For a right of contribution to accrue between tort-feasors, they must be joint wrongdoers in the sense that their tort or torts have imposed a common liability upon them to the party injured. A.L.I. Restitution § 86; 13 Am.Jur., Contribution § 51. Since the libellant has no cause of action against his employer, the United States can claim no contribution on the theory of a common liability which it has been compelled to pay. See Consolidated Coach Corp. v. Burge, 245 Ky. 631, 54 S.W.2d 16, 85 A.L.R. 1086; Walker v. Kroger Grocery & Baking Co., 214 Wis. 519, 252 N.W. 721, 92 A.L.R. 680. It claims full indemnity by reason of its contract with American Stevedores, Inc. This required the stevedoring company to carry insurance protection against liability to its employees arising under the Longshoremen's and Harbor Workers' Compensation Act; and contained also the following provision: "The Stevedore * * * shall be responsible for any and all damage or injury to persons and cargo while loading or otherwise handling or stowing the same, * * * through the negligence or fault of the Stevedore, his employees and servants."
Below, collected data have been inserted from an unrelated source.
Lemma fmt_subslice_chars gs : Forall segment_ok gs → Forall ip_char (fmt_subslice gs).
Proof.
  intros Hgs. apply join_forall; [by repeat constructor|]. apply Forall_fmap. eapply Forall_impl; [exact Hgs|].
  intros g Hg. apply (hex_digits_chars 4). unfold segment_ok in Hg. lia.
Qed.

Lemma print_ip_chars a : Forall ip_char (print_ip a).
Proof.
  destruct a as [x|x]; cbn [print_ip]; [apply print_ipv4_chars|]. unfold print_ipv6.
  pose proof (ipv6_segments_ok x) as Hok. destruct (_ =? 65535).
  - apply Forall_app. split; [|apply print_ipv4_chars]. repeat (constructor; [split; [done|reflexivity]|]). constructor.
  - destruct (1 <? _)%nat; [|by apply fmt_subslice_chars]. rewrite !Forall_app. split_and!.
    + by apply fmt_subslice_chars, Forall_take.
    + repeat (constructor; [split; [done|reflexivity]|]). constructor.
    + by apply fmt_subslice_chars, Forall_drop.
Qed.

Lemma parse_cidr_normalized c : cidr_ok c → parse_cidr (cidr_normalized c) = Ok c.
Proof.
  intros [Hip Hp]. unfold parse_cidr, cidr_normalized. destruct c as [a p]. cbn [cidr_address cidr_prefix] in *.
  pose proof (print_ip_chars a) as Ha. pose proof (to_string_chars p ltac:(lia)) as Hpc.
  assert (Hws : no_ws (print_ip a ++ [ch_slash] ++ to_string p)).
  { unfold no_ws. rewrite !Forall_app. split_and!; [| by repeat constructor|];
      (eapply Forall_impl; [eassumption|]; by intros c [_ ?]). }
  rewrite trim_no_ws by done. cbn [app]. rewrite split_once_app.
  2: { eapply Forall_impl; [exact Ha|]. by intros c [? _]. }
  rewrite parse_print_ip by done. cbn [ok_or mbind result_bind].
  rewrite parse_uint_to_string; [|destruct a; cbn in Hp; lia|lia]. cbn [ok_or mbind result_bind].
  by rewrite (check_true (_ <=? _)) by (apply Z.leb_le; lia).
Qed.

(** ** Normalisation of settings *)

Lemma elem_of_dedup_after x l y : y ∈ x :: dedup_after x l ↔ y ∈ x :: l.
Proof.
  revert x. induction l as [|z l IH]; intros x; cbn [dedup_after]; [done|].
  destruct (Z.eqb_spec x z) as [->|Hne].
  - rewrite IH. set_solver.
  - rewrite (elem_of_cons _ y x), IH. set_solver.
Qed.

Lemma elem_of_dedup l y : y ∈ dedup l ↔ y ∈ l.
Proof. destruct l as [|x l]; [done|]. apply elem_of_dedup_after. Qed.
The impleaded respondent argues that the provision must be construed as though the final clause read "through the negligence or fault of the Stevedore alone"; that it did not agree to indemnify the United States against damages to which a defect in the ship's equipment contributed. But we do not think the contract can be limited to negligence or fault for which the stevedore alone was liable. The stevedore's agreement to carry compensation insurance forbids that construction, because, having insured, it would not be liable to the person injured. It is reasonable to construe the clause to cover cases where in respect to the injured person both the contractor and the shipowner are at fault. See United States v. Wallace, 9 Cir., 18 F.2d 20, 21. The primary duty to furnish its employees a safe place to work rested on the stevedore. It was in control of the conditions under which the work was to be done and its foreman knew the bolt was missing and should have foreseen the danger and avoided it.Although the stevedore's default in that respect might not relieve the shipowner from liability to the injured workman, it would make it reasonable for the shipowner to insist that the stevedore alone bear the loss, and the quoted provision was inserted in the contract for that purpose. The United States argues that, even without such a provision, it would be entitled to full indemnity. See Washington Gas Light Co. v. District of Columbia, 161 U.S. 316, 327, 16 S. Ct. 564, 40 L. Ed. 712; Burris v. American Chicle Co., 2 Cir., 120 F.2d 218, 222; Seaboard Stevedoring Corp. v. Sagadahoc S.S. Co., 9 Cir., 32 F.2d 886. However that may be, we think the contract entitles it to full indemnity and the decree must be modified accordingly.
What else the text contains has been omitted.